══ WORKING DATA

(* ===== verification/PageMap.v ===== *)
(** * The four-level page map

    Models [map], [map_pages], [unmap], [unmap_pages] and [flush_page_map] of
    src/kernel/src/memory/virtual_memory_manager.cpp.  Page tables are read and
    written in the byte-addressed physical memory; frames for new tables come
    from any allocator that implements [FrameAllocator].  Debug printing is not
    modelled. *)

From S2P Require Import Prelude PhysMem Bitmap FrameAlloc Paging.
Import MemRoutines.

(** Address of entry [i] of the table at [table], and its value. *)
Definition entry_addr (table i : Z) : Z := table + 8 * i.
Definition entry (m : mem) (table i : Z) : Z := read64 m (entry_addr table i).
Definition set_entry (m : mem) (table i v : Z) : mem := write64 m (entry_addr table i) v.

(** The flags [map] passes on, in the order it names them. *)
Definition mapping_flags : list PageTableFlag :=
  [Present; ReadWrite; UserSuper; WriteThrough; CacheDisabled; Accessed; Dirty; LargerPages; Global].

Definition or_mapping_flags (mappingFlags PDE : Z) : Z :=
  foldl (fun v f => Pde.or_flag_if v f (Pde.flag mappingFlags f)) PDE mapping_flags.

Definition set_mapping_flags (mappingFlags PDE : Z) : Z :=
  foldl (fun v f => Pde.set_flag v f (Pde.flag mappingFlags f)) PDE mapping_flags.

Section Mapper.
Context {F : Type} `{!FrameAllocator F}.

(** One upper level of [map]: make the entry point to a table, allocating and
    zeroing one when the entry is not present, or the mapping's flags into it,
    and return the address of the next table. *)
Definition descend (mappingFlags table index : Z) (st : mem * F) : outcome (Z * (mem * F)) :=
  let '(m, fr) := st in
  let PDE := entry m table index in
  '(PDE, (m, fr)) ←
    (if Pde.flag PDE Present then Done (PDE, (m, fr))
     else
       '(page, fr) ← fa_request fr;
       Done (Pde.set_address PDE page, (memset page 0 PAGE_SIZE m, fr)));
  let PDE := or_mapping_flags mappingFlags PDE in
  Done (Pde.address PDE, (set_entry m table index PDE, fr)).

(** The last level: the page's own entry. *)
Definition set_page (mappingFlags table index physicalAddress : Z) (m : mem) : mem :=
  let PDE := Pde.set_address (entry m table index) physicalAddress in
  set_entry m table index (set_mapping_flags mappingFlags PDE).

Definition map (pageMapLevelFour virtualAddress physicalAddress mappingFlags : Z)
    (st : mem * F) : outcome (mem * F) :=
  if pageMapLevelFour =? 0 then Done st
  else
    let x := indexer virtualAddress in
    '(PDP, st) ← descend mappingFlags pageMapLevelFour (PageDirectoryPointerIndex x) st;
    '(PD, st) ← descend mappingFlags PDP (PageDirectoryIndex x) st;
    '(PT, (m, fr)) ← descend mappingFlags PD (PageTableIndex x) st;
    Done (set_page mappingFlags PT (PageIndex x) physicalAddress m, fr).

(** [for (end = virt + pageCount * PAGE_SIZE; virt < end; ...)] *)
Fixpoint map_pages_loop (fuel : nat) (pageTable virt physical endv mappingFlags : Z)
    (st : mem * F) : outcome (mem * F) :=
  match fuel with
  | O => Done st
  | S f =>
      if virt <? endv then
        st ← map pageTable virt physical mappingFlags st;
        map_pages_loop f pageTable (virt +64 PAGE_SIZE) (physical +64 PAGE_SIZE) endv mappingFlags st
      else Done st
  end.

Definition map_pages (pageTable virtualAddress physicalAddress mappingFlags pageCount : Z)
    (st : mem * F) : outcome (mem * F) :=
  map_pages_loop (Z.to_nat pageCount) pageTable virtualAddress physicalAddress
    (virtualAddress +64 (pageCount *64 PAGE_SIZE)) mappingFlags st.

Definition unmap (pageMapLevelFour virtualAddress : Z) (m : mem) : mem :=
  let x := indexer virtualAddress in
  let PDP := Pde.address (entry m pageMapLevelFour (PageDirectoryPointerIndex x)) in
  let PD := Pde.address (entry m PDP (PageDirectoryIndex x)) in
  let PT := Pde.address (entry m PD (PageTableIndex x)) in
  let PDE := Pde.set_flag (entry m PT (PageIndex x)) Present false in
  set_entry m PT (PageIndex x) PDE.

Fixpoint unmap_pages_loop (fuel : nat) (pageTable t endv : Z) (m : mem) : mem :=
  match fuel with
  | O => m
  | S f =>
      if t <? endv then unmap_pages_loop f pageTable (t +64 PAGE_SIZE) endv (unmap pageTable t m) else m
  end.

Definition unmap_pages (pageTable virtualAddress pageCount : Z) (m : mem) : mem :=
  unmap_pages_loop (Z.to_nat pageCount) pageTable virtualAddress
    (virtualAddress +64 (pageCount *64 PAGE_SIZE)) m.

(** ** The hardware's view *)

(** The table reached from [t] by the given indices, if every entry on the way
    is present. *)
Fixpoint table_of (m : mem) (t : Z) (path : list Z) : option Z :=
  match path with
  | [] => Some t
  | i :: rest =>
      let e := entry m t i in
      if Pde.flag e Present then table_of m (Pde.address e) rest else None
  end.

════

ACTIVITY: Above are the entries. Output exactly the lines beginning with the line that has "let PDE := entry m table index in" and ending with the line that has "st ← map pageTable".

TASK ANSWER:
  let PDE := entry m table index in
  '(PDE, (m, fr)) ←
    (if Pde.flag PDE Present then Done (PDE, (m, fr))
     else
       '(page, fr) ← fa_request fr;
       Done (Pde.set_address PDE page, (memset page 0 PAGE_SIZE m, fr)));
  let PDE := or_mapping_flags mappingFlags PDE in
  Done (Pde.address PDE, (set_entry m table index PDE, fr)).

(** The last level: the page's own entry. *)
Definition set_page (mappingFlags table index physicalAddress : Z) (m : mem) : mem :=
  let PDE := Pde.set_address (entry m table index) physicalAddress in
  set_entry m table index (set_mapping_flags mappingFlags PDE).

Definition map (pageMapLevelFour virtualAddress physicalAddress mappingFlags : Z)
    (st : mem * F) : outcome (mem * F) :=
  if pageMapLevelFour =? 0 then Done st
  else
    let x := indexer virtualAddress in
    '(PDP, st) ← descend mappingFlags pageMapLevelFour (PageDirectoryPointerIndex x) st;
    '(PD, st) ← descend mappingFlags PDP (PageDirectoryIndex x) st;
    '(PT, (m, fr)) ← descend mappingFlags PD (PageTableIndex x) st;
    Done (set_page mappingFlags PT (PageIndex x) physicalAddress m, fr).

(** [for (end = virt + pageCount * PAGE_SIZE; virt < end; ...)] *)
Fixpoint map_pages_loop (fuel : nat) (pageTable virt physical endv mappingFlags : Z)
    (st : mem * F) : outcome (mem * F) :=
  match fuel with
  | O => Done st
  | S f =>
      if virt <? endv then
        st ← map pageTable virt physical mappingFlags st;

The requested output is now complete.